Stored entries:

»»

(** X2.  Every question that contains a token [name.ext], with [name] a
    non-empty run of the units [a-z A-Z 0-9 _ -] and [ext] one of [txt],
    [md], [pdf] in any letter case, has a file mention. *)
Theorem file_name_token_found (pre name ext post : list ascii) :
  name <> [] -> forallb name_unit name = true ->
  In (JsString.toLowerCase_list ext)
     [list_ascii_of_string "txt"; list_ascii_of_string "md"; list_ascii_of_string "pdf"] ->
  fileMentionMatch (string_of_list_ascii (pre ++ name ++ "."%char :: ext ++ post)) <> None.
Proof.
  intros Hne Hname Hext. unfold fileMentionMatch.
  rewrite list_ascii_of_string_of_list_ascii.
  assert (Hm : exists m, match_at (name ++ "."%char :: ext ++ post) = Some m).
  { unfold match_at. rewrite (span_name_run name _ Hname).
    destruct name as [ | c name]; [congruence | ].
    pose proof (extension_at_found ext post Hext) as He.
    destruct (extension_at (ext ++ post)); [eexists; reflexivity | congruence]. }
  destruct Hm as (m & Hm).
  pose proof (first_match_suffix pre _ m Hm) as Hf.
  destruct (first_match (pre ++ name ++ "."%char :: ext ++ post)); [discriminate | congruence].
Qed.

(** X2, an instance. *)
Lemma file_name_token_found_witness :
  fileMentionMatch
    (string_of_list_ascii
       (list_ascii_of_string "see " ++ list_ascii_of_string "Notes_2" ++
        "."%char :: list_ascii_of_string "PDF" ++ list_ascii_of_string ", please")) <> None.
Proof.
  apply (file_name_token_found (list_ascii_of_string "see ") (list_ascii_of_string "Notes_2")
           (list_ascii_of_string "PDF") (list_ascii_of_string ", please")).
  - discriminate.
  - reflexivity.
  - right. right. left. reflexivity.
Defined.

(** *** The boosting loop *)

Lemma boost_as_map (q : string) (rawContexts : list candidate) :
  boost q rawContexts =
  map (fun rc => if mentioned_by q rc then set_score rc (score rc + exactMentionBoost) else rc)
    rawContexts.
Proof.
  unfold boost, mentioned_by. destruct (fileMentionMatch q) as [m | ].
  - reflexivity.
  - now rewrite map_id.
Qed.

Lemma boost_length (q : string) (rawContexts : list candidate) :
  List.length (boost q rawContexts) = List.length rawContexts.
Proof. rewrite boost_as_map. apply length_map. Qed.

Lemma boost_unmentioned (q : string) (l : list candidate) :
  Forall (fun rc => mentioned_by q rc = false) l -> boost q l = l.
Proof.
  intros H. rewrite boost_as_map. rewrite <- (map_id l) at 2.
  apply map_ext_in. intros rc Hrc. rewrite List.Forall_forall in H.
  now rewrite (H rc Hrc).
Qed.

(** *** Filter and fallback *)

Lemma survivors_filtered (thr : float) (l : list candidate) :
  List.filter (passes thr) l <> [] -> survivors thr l = List.filter (passes thr) l.
Proof.
  intros H. unfold survivors.
  destruct (List.filter (passes thr) l); [congruence | reflexivity].
Qed.

Lemma survivors_fallback (thr : float) (l : list candidate) :
  List.filter (passes thr) l = [] ->
  survivors thr l = firstn (Nat.min fallbackCount (List.length l)) l.
Proof. intros H. unfold survivors. now rewrite H. Qed.

Lemma survivors_incl (thr : float) (l : list candidate) (c : candidate) :
  In c (survivors thr l) -> In c l.
Proof.
  unfold survivors.
  destruct (List.length (List.filter (passes thr) l) =? 0)%nat; intros H.
  - rewrite <- (firstn_skipn (Nat.min fallbackCount (List.length l)) l).
    apply in_or_app. now left.
  - now apply filter_In in H.
Qed.

Lemma passes_nan (thr : float) (c : candidate) :
  is_nan (score c) = true -> passes thr c = false.
Proof. intros H. unfold passes, geb. now apply leb_nan_r. Qed.

(** *** Document counts *)

Lemma count_number_S (n : nat) : count_number (S n) = count_number n + 1.
Proof. reflexivity. Qed.
Record Metadata := {
  tile_size : nat;
  screen_width_tiles : nat;
  screen_height_tiles : nat;
  screen_width_pixels : nat;
  screen_height_pixels : nat;
  total_screens_wide : nat;
  total_screens_tall : nat;
  total_screens : nat;
  screens : list Screen;
}.

(** Generate screen boundary metadata for game logic. *)
Definition generate_screen_metadata : Metadata :=
  let screens :=
    for_range SCREENS_TALL (λ screens sy,
      for_range SCREENS_WIDE (λ screens sx,
        let screen_id := sy * SCREENS_WIDE + sx in
        screens ++ [
          {| id := screen_id;
             grid_x := sx;
             grid_y := sy;
             tile_x := sx * SCREEN_WIDTH_TILES;
             tile_y := sy * SCREEN_HEIGHT_TILES;
             pixel_x := sx * SCREEN_WIDTH_TILES * TILE_SIZE;
             pixel_y := sy * SCREEN_HEIGHT_TILES * TILE_SIZE;
             width_tiles := SCREEN_WIDTH_TILES;
             height_tiles := SCREEN_HEIGHT_TILES |} ]) screens) [] in
  {| tile_size := TILE_SIZE;
     screen_width_tiles := SCREEN_WIDTH_TILES;
     screen_height_tiles := SCREEN_HEIGHT_TILES;
     screen_width_pixels := SCREEN_WIDTH_TILES * TILE_SIZE;
     screen_height_pixels := SCREEN_HEIGHT_TILES * TILE_SIZE;
     total_screens_wide := SCREENS_WIDE;
     total_screens_tall := SCREENS_TALL;
     total_screens := SCREENS_WIDE * SCREENS_TALL;
     screens := screens |}.

(** What a run writes: the tileset image, the Tiled document and the
    screen metadata (the map image is the already converted RGBA one). *)
Record Output := {
  tileset_png : Image rgba;
  overworld_json : TiledMap;
  screens_json : Metadata;
  unique_count : nat;
}.

Definition main (map_image : Image rgba) : option Output :=
  (* Extract unique tiles from the map itself *)
  let '(tile_to_id, unique_tiles) := extract_unique_tiles_from_map map_image in
  (* Build the tilemap *)
  tilemap ← build_tile_map map_image tile_to_id;
  (* Create organized tileset image *)
  '(tileset_image, (tiles_per_row, num_rows)) ← create_tileset_image unique_tiles;
  (* Generate Tiled JSON *)
  tiled ← generate_tiled_json tilemap "tileset.png" tiles_per_row
             (length unique_tiles);
  (* Generate screen metadata *)
  let metadata := generate_screen_metadata in
  (* the closing statistics read tilemap[0] *)
  _ ← tilemap !! 0;
  Some {| tileset_png := tileset_image;
          overworld_json := tiled;
          screens_json := metadata;
          unique_count := length unique_tiles |}.

End ReconstructMap.


(** ** tools/create_tileset.py *)
Module CreateTileset.
Import PIL.

(** Configuration *)
Definition TILE_SIZE : nat := 16.
Definition SCREEN_TILES_X : nat := 16.
Definition SCREEN_TILES_Y : nat := 11.
Definition SCREENS_X : nat := 16.
Definition SCREENS_Y : nat := 9.
Definition SEPARATOR_WIDTH : nat := 1.
(** * The properties at concrete inputs *)

Lemma sendMessage_no_duplicates_witness :
  parse_known known_documents (tostring hello) = Some hello
  /\ validate_xml isodatetime hello = true
  /\ (send hello (send hello initial).2).1 = DuplicateError
  /\ len_q (send hello (send hello initial).2).2 = 1.
Proof.
  split; [reflexivity|]. split; [reflexivity|].
  destruct (sendMessage_no_duplicates (parse_known known_documents) isodatetime
              (tostring hello) hello initial eq_refl eq_refl)
    as (_ & _ & Hsecond & _ & Hsize).
  split; [exact Hsecond|].
  apply Hsize. intros (r & [] & _).
Defined.

Lemma sendMessage_parse_error_witness :
  parse_known known_documents "<Message><Header>" = None
  /\ send_raw "<Message><Header>" two_messages = (ParseError, two_messages).
Proof.
  split; [reflexivity|].
  apply (sendMessage_parse_error (parse_known known_documents) isodatetime
           "<Message><Header>" two_messages eq_refl).
Defined.

Lemma empty_store_EmptyError_witness :
  q initial = []
  /\ getMessage initial = (EmptyError, initial)
  /\ find [("to", "x")] initial = (EmptyError, initial).
Proof.
  split; [reflexivity|].
  destruct (empty_store_EmptyError isoparse (query [("to", "x")]) initial eq_refl)
    as (Hget & Hfind & _).
  split; [exact Hget | exact Hfind].
Defined.

Lemma empty_store_before_filter_validation_witness :
  q initial = []
  /\ validate_json (JString "to") = "data must be object"
  /\ findMessages isoparse (JString "to") initial = (EmptyError, initial).
Proof.
  split; [reflexivity|]. split; [reflexivity|].
  apply (empty_store_before_filter_validation isoparse (JString "to") initial eq_refl).
Defined.

Lemma hello_missing_Body : missing_Body hello hello_without_Body.
Proof.
  exists (Element "Header" [] None
            [ field "To" "x"; field "From" "y"; field "Timestamp" "2023-01-01T00:00:00Z";
              field "Title" "hello"; field "Body" "world" ] None),
         [ field "To" "x"; field "From" "y"; field "Timestamp" "2023-01-01T00:00:00Z";
           field "Title" "hello" ],
         (field "Body" "world").
  repeat split.
Qed.

Lemma sendMessage_schema_error_witness :
  parse_known known_documents (tostring hello_without_Body) = Some hello_without_Body
  /\ send hello_without_Body two_messages = (SchemaError, two_messages).
Proof.
  split; [reflexivity|].
  destruct (sendMessage_schema_error (parse_known known_documents) isodatetime
              (tostring hello_without_Body) hello_without_Body two_messages eq_refl)
    as [_ Hshape].
  destruct (Hshape hello eq_refl (or_introl hello_missing_Body)) as (_ & Hsend & _).
  exact Hsend.
Defined.

Lemma fifo_order_witness :
  Forall2 (fun body M => parse_known known_documents body = Some M) may_bodies may_messages
  /\ Forall (fun M => validate_xml isodatetime M = true) may_messages
  /\ NoDup (map tostring may_messages)
  /\ records two_messages = may_messages
  /\ records (serve [getMessage] two_messages).2 = [second_of_may]
  /\ records (serve [getMessage; getMessage] two_messages).2 = [].
Proof.
  assert (Hparse : Forall2 (fun body M => parse_known known_documents body = Some M)
                           may_bodies may_messages)
    by (repeat constructor).
  assert (Hvalid : Forall (fun M => validate_xml isodatetime M = true) may_messages)
    by (repeat constructor).
  assert (Hnodup : NoDup (map tostring may_messages))
    by (refine (bool_decide_unpack _ _); vm_compute; exact I).
  destruct (fifo_order (parse_known known_documents) isodatetime may_bodies may_messages
              Hparse Hvalid Hnodup) as (_ & Hrecords & Hconsume & Hempty).
  split; [exact Hparse|]. split; [exact Hvalid|]. split; [exact Hnodup|].
  split; [exact Hrecords|]. split; [|exact Hempty].
  destruct (Hconsume 1) as (_ & H & _); [simpl; lia | exact H].
Defined.

Lemma validate_json_accepts_witness :
  ~ filter_document (query [])
  /\ validate_json (query []) = "data.filter must contain at least 1 properties"
  /\ validate_json (query [("to", "x")]) = "valid".
Proof.
  assert (Hempty : validate_json (query [])
                   = "data.filter must contain at least 1 properties").
  { destruct (validate_json_accepts (query [])) as (_ & _ & H & _).
    apply (H {[ "filter" := JObject ∅ ]}); reflexivity. }
  split; [|split; [exact Hempty | reflexivity]].
  intros Hdoc. apply (validate_json_accepts (query [])) in Hdoc.
  rewrite Hempty in Hdoc. discriminate.
Defined.

(** C4 as it is worded fails. The document
    [{"filter": {"to": "a"}, "note": null}] has a second top-level key, and
    [validate_json] returns ['valid'] for it. *)
Lemma validate_json_allows_other_top_level_keys :
  ~ (validate_json query_with_note = "valid" <-> filter_document_only query_with_note).
Proof.
  intros [Hvalid _].
  destruct (Hvalid eq_refl) as (f & Hdoc & _).
  apply (f_equal (fun j => match j with JObject d => d !! "note" | _ => None end)) in Hdoc.
  vm_compute in Hdoc. discriminate.
Qed.

(** ** The scenarios of the specification on a store as it was sent *)

(** Submit, submit again, query twice, consume twice. *)
Example scenario :
  (serve [ send hello; send hello; find [("to", "x")]; find [("to", "z")];
           getMessage; getMessage ] initial).1
  = [ accepted; DuplicateError;
      make_response (tostring_doctype (Element "Messages" [] None [hello] None) DOCTYPE) 200;
      NoMatchError; removed; EmptyError ].
Proof. vm_compute. reflexivity. Qed.

(** All keys of a filter must match: of two records to [a], the filter
    [{"to": "a", "title": "x"}] finds the one titled [x]. *)
Example filter_and_semantics :
  (find [("to", "a"); ("title", "x")] two_messages).1
  = make_response (tostring_doctype (Element "Messages" [] None [first_of_may] None) DOCTYPE) 200.
Proof. vm_compute. reflexivity. Qed.

(** The timestamp [2023-05-01T14:30:00Z] matches the day [01.05.2023] and
    not the day [02.05.2023]. *)
Example date_normalization :
  let stored := (send first_of_may initial).2 in
  (find [("date", "01.05.2023")] stored).1
  = make_response (tostring_doctype (Element "Messages" [] None [first_of_may] None) DOCTYPE) 200
  /\ (find [("date", "02.05.2023")] stored).1 = NoMatchError.
Proof. vm_compute. split; reflexivity. Qed.

(** ** Queries after a query

    [two_messages_queried] is the store after one query that matched both
    records. The queue is as before, but both elements now hang under the
    [Messages] element of that answer, and the absolute path of
    [check_mssg] starts at that element: for either record it finds the
    fields of [first_of_may], the first child. *)

(** C3 at a failing input. The filter [{"title": "y"}] is valid and
    [second_of_may], and no other record of the store, satisfies it. Asked
    of the store as it was sent, the answer holds [second_of_may]; asked
    after the query [{"to": "a"}], the answer is [NoMatchError]. *)
Theorem findMessages_misses_match_after_query :
  records two_messages_queried = [first_of_may; second_of_may]
  /\ validate_json (query [("title", "y")]) = "valid"
  /\ List.filter (satisfies isoparse [("title", "y")]) (records two_messages_queried)
     = [second_of_may]
  /\ (find [("title", "y")] two_messages).1
     = make_response
         (tostring_doctype (Element "Messages" [] None [second_of_may] None) DOCTYPE) 200
  /\ (find [("title", "y")] two_messages_queried).1 = NoMatchError.
Proof.
  vm_compute. repeat split.
Qed.

(** C2 at a failing input. [second_of_may] is stored and the day of its
    timestamp is [02.05.2023]. After the query [{"to": "a"}], [check_date]
    for this record gives [01.05.2023], the day of [first_of_may], so the
    record does not match the [date] value [02.05.2023] and the query for
    that day finds nothing. *)
Theorem check_date_reads_first_record_of_answer :
  In (1, second_of_may) (q two_messages_queried)
  /\ record_field "Timestamp" second_of_may = Some "2023-05-02T09:00:00Z"
  /\ normalized_date isoparse second_of_may = Some "02.05.2023"
  /\ check_date isoparse two_messages_queried (1, second_of_may) "date"
     = Return "01.05.2023"
  /\ check_key isoparse two_messages_queried (1, second_of_may)
               {[ "date" := JString "02.05.2023" ]} "date" = Return false
  /\ (find [("date", "02.05.2023")] two_messages_queried).1 = NoMatchError.
Proof.
  vm_compute. repeat split. right. left. reflexivity.
Qed.

(** C9 at a failing input. The query [{"to": "a"}] leaves the queue as it
    was, but it moves the stored elements: before it [second_of_may] is the
    root of its own document, after it the root of its document is the
    [Messages] element of the answer. A later query is answered
    differently because of it. *)
Theorem findMessages_moves_stored_elements :
  q two_messages_queried = q two_messages
  /\ getroot two_messages (1, second_of_may) = second_of_may
  /\ getroot two_messages_queried (1, second_of_may)
     = Element "Messages" [] None [first_of_may; second_of_may] None
  /\ (find [("title", "y")] two_messages).1
     <> (find [("title", "y")] (find [("to", "a")] two_messages).2).1.
Proof.
  vm_compute. repeat split. discriminate.
Qed.

(** A consumed record still answers. After the query [{"to": "a"}] and one
    consumption the store holds [second_of_may] alone, titled [y]. The
    element of the consumed [first_of_may] is still the first child of the
    old [Messages] element, so the test of [second_of_may] reads the title
    [x] from it: the query [{"title": "x"}] returns [second_of_may]. *)
Example findMessages_reads_consumed_record :
  let st := (serve [getMessage] two_messages_queried).2 in
  records st = [second_of_may]
  /\ record_field "Title" second_of_may = Some "y"
  /\ (find [("title", "x")] st).1
     = make_response
         (tostring_doctype (Element "Messages" [] None [second_of_may] None) DOCTYPE) 200.
Proof. vm_compute. repeat split. Qed.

««

TRY IT: Within the data above, filter for lines containing the word "Output" and copy each one.

EXPECTED ANSWER:
Record Output := {
Definition main (map_image : Image rgba) : option Output :=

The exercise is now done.